Утра зимой, когда светает чуть ли не в самый полдень, всегда бывают очень долгие — временами даже кажется, что этой серой темени никогда не будет конца. Пока я искал бригадира, одноногого Демидьку, которому в партизанах во время блокады оторвало ногу; пока он, топча мокрою снизу деревяшкою снег, долго думал перед этим, решая, какого коня мне дать, позволил наконец взять хромого Шнэля, отбитого у немцев жеребца, который возил потом солдатскую кухню и которого после ранения, когда наступали, наши солдаты оставили в Сябрыни; пока я дождался Хо- лоденка — он заведовал всей упряжью; пока запрягал, пока, подъехав к Рогатуновой хате, ждал Романа, который нехотя, но согласился съездить со мною за дровами,— темень немного рассеялась, утро чуть посветлело, но все же упорно не уступало дорогу дню; снег, хоть и белый, еще тускло, будто облако, нахохлившееся от мороза, серел на улице, на крышах...

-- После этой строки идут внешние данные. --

(* ===== verification/QueryReduce.v ===== *)
(** * QueryReduce: simplifying the conditions of a query

    Models [removeAlwaysFalse], [removeAlwaysTrue] and [removeBrackets] of
    [core/nsselecter/querypreprocessor.cc], which [QueryPreprocessor::Reduce] repeats, on the
    vector of the tree with its positions, and shows that they keep the meaning of the conditions.
    The loops have the position, the number of deleted nodes and the changed mark of the code; the
    fuel bounds their steps, nested calls included. *)

From S2P Require Import Prelude ExpressionTree ExpressionForest ExpressionBuild Variant QueryEntries.
#[local] Open Scope nat_scope.

Section Reduce.
Context {X : Type}.

Notation Entry := (Entry X).
Notation Tree := (ExpressionTree OpType EqualPositions Entry).
Notation qtree := (tree OpType EqualPositions Entry).
Notation forest := (list qtree).

(** ** The operations *)

Definition is_false (e : Entry) : bool := match e with E_AlwaysFalse => true | _ => false end.
Definition is_true (e : Entry) : bool := match e with E_AlwaysTrue => true | _ => false end.
Definition is_join (e : Entry) : bool := match e with E_Join _ => true | _ => false end.

(** The loop of [removeAlwaysFalse(begin, end)]. *)
Fixpoint removeAlwaysFalse_loop (fuel begin_ end_ i deleted : nat) (changed : bool) (t : Tree)
  : result (nat * bool * Tree) :=
  match fuel with
  | O => Fail OutOfFuel
  | S fuel =>
      if negb (i <? end_ - deleted) then Ok (deleted, changed, t)
      else
        sub ← IsSubTree i t;
        if (sub : bool) then
          next ← Next i t;
          r ← removeAlwaysFalse_loop fuel (i + 1) next (i + 1) 0 false t;
          let '(d, ch, t) := r in
          next ← Next i t;
          removeAlwaysFalse_loop fuel begin_ end_ next (deleted + d) (changed || ch) t
        else
          e ← Get i t;
          if is_false e then
            op ← GetOperation i t;
            match op with
            | OpOr =>
                t ← Erase i (i + 1) t;
                removeAlwaysFalse_loop fuel begin_ end_ i (deleted + 1) changed t
            | OpNot =>
                r ← SetValue no_post i E_AlwaysTrue t;
                t ← SetOperation OpAnd i (snd r);
                removeAlwaysFalse_loop fuel begin_ end_ (i + 1) deleted true t
            | OpAnd =>
                next_or ← (if i + 1 <? end_ - deleted then is_or <$> GetOperation (i + 1) t else Ok false);
                if (next_or : bool) then
                  t ← Erase i (i + 1) t;
                  t ← SetOperation OpAnd i t;
                  removeAlwaysFalse_loop fuel begin_ end_ i (deleted + 1) changed t
                else
                  t ← Erase (i + 1) (end_ - deleted) t;
                  t ← Erase begin_ i t;
                  mret (end_ - begin_ - 1, false, t)
            end
          else
            next ← Next i t;
            removeAlwaysFalse_loop fuel begin_ end_ next deleted changed t
  end.

Definition removeAlwaysFalse (t : Tree) : result (bool * Tree) :=
  r ← removeAlwaysFalse_loop (S (Size t)) 0 (Size t) 0 0 false t;
  let '(deleted, changed, t) := r in
  mret (changed || negb (deleted =? 0), t).

(** [containsJoin]. *)
Definition containsJoin (n : nat) (t : Tree) : result bool :=
  nd ← node_at n t;
  match storage_ nd with
  | Value v => Ok (is_join v)
  | SubTree s _ =>
      Ok (existsb (fun nd => match storage_ nd with Value v => is_join v | SubTree _ _ => false end)
            (take s (drop n (container_ t))))
  end.

(** The loop of the AND case of [removeAlwaysTrue]: erases the conditions without joins that OR
    joins to the one at [i]. Returns the position after them and the number of deleted nodes. *)
Fixpoint erase_ors (fuel n end_ deleted : nat) (t : Tree) : result (nat * nat * Tree) :=
  match fuel with
  | O => Fail OutOfFuel
  | S fuel =>
      if negb (n <? end_ - deleted) then Ok (n, deleted, t)
      else
        op ← GetOperation n t;
        if negb (is_or op) then Ok (n, deleted, t)
        else
          join ← containsJoin n t;
          next ← Next n t;
          if (join : bool) then erase_ors fuel next end_ deleted t
          else
            s ← Size_of n t;
            t ← Erase n next t;
            erase_ors fuel n end_ (deleted + s) t
  end.

(** [prevN = begin; while (Next(prevN) < n) prevN = Next(prevN);] *)
Fixpoint prev_sibling (fuel n p : nat) (t : Tree) : result nat :=
  match fuel with
  | O => Fail OutOfFuel
  | S fuel =>
      next ← Next p t;
      if next <? n then prev_sibling fuel n next t else Ok p
  end.

(** The loop of the OR case of [removeAlwaysTrue]: erases the conditions without joins before the
    one at [i] that are in its group. Returns [i], [prev] and the number of deleted nodes. *)
Fixpoint erase_group (fuel begin_ n prevN i prev deleted : nat) (t : Tree)
  : result (nat * nat * nat * Tree) :=
  match fuel with
  | O => Fail OutOfFuel
  | S fuel =>
      if negb (prevN <? n) then Fail AssertFail
      else
        join ← containsJoin prevN t;
        r ← (if negb (join : bool) then
               op ← GetOperation prevN t;
               t ← (if negb (is_or op) then SetOperation OpAnd n t else Ok t);
               s ← Size_of prevN t;
               t ← Erase prevN n t;
               mret (n =? i, deleted + s, t)
             else Ok (false, deleted, t));
        let '(needMoveI, deleted, t) := r in
        let n := prevN in
        prevN ← prev_sibling (S (Size t)) n begin_ t;
        let i := if (needMoveI : bool) then n else i in
        let prev := if needMoveI then prevN else prev in
        op ← GetOperation n t;
        if is_or op then erase_group fuel begin_ n prevN i prev deleted t
        else mret (i, prev, deleted, t)
  end.

(** The loop of [removeAlwaysTrue(begin, end)]. *)
Fixpoint removeAlwaysTrue_loop (fuel begin_ end_ i prev deleted : nat) (changed : bool) (t : Tree)
  : result (nat * bool * Tree) :=
  match fuel with
  | O => Fail OutOfFuel
  | S fuel =>
      if negb (i <? end_ - deleted) then Ok (deleted, changed, t)
      else
        sub ← IsSubTree i t;
        if (sub : bool) then
          next ← Next i t;
          r ← removeAlwaysTrue_loop fuel (i + 1) next (i + 1) (i + 1) 0 false t;
          let '(d, ch, t) := r in
          let deleted := deleted + d in
          s ← Size_of i t;
          if s =? 1 then
            r ← SetValue no_post i E_AlwaysTrue t;
            removeAlwaysTrue_loop fuel begin_ end_ (i + fst r) i deleted true (snd r)
          else
            next ← Next i t;
            removeAlwaysTrue_loop fuel begin_ end_ next i deleted (changed || ch) t
        else
          e ← Get i t;
          if is_true e then
            op ← GetOperation i t;
            match op with
            | OpAnd =>
                next_or ← (if i + 1 <? end_ - deleted then is_or <$> GetOperation (i + 1) t else Ok false);
                if negb (next_or : bool) then
                  t ← Erase i (i + 1) t;
                  removeAlwaysTrue_loop fuel begin_ end_ i prev (deleted + 1) changed t
                else
                  r ← erase_ors (S (Size t)) (i + 1) end_ deleted t;
                  let '(n, deleted', t) := r in
                  removeAlwaysTrue_loop fuel begin_ end_ (if deleted =? deleted' then n else i) prev
                    deleted' changed t
            | OpNot =>
                r ← SetValue no_post i E_AlwaysFalse t;
                t ← SetOperation OpAnd i (snd r);
                removeAlwaysTrue_loop fuel begin_ end_ (i + fst r) i deleted true t
            | OpOr =>
                r ← erase_group (S (Size t)) begin_ i prev i prev deleted t;
                let '(i, prev, deleted, t) := r in
                removeAlwaysTrue_loop fuel begin_ end_ i prev deleted changed t
            end
          else
            next ← Next i t;
            removeAlwaysTrue_loop fuel begin_ end_ next i deleted changed t
  end.

Definition removeAlwaysTrue (fuel : nat) (t : Tree) : result (bool * Tree) :=
  r ← removeAlwaysTrue_loop fuel 0 (Size t) 0 0 0 false t;
  let '(deleted, changed, t) := r in
  mret (changed || negb (deleted =? 0), t).

(** [canRemoveBracket]. *)
Definition canRemoveBracket (i : nat) (t : Tree) : result bool :=
  s ← Size_of i t;
  if s <? 2 then Fail (Throw errQueryExec)
  else
    next ← Next i t;
    op ← GetOperation i t;
    first ← GetOperation (i + 1) t;
    if negb (bool_decide (op = OpAnd)) && negb (bool_decide (first = OpAnd)) then Ok false
    else
      next1 ← Next (i + 1) t;
      if next =? next1 then Ok true
      else if negb (bool_decide (op = OpAnd)) then Ok false
      else if next =? Size t then Ok true
      else after ← GetOperation next t; mret (negb (is_or after)).

(** The check at the start of [removeBrackets(begin, end)]. *)
Definition check_first (begin_ end_ : nat) (t : Tree) : result unit :=
  if begin_ =? end_ then Ok tt
  else
    op ← GetOperation begin_ t;
    if is_or op then Fail (Throw errQueryExec) else Ok tt.

(** The equal positions of the bracket at [i]. *)
Definition equalPositions_at (i : nat) (t : Tree) : result EqualPositions :=
  nd ← node_at i t;
  match storage_ nd with SubTree _ p => Ok p | Value _ => Fail AssertFail end.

Мы шли за санями и всю дорогу рассуждали, как это конь, который обычно убегает от кнута, не знает, что сделать такое ему никогда не удастся: убегая от ударов, конь везет за собою и того, кто стегает,— бежит быстрее, и тот, кто бьет его, тоже едет быстрей.
Из лесу, навалив целые сани одного березняка, мы возвращались к обеду. Ярко, даже резало глаза, светило солнце. Шнэль очень медленно хромал по наезженной дороге: кстати, Демидька всегда давал мне этого коня — и спокойный, не испугается, и можно спихнуть такого калеку на детские руки, ибо другие его, слабого, не брали.
Мы, хоть шли и медленно, заговорившись, порой незаметно обгоняли сани, что тихо скрипели на дороге. Тогда я возвращался назад, брал в руки вожжи, дергал ими, нокал и нукал, но это совсем не помогало. Сонно скрипели полозья, хромой Шнэль спокойно ковылял в упряжке и, казалось, совсем не думал прибавлять шагу. Я же боялся, чтобы нас не увидел лесник, и потому, подъезжая к Раевщине, которую от нашей Сябрыни отделяет только речка, все чаще и чаще дергал вожжами.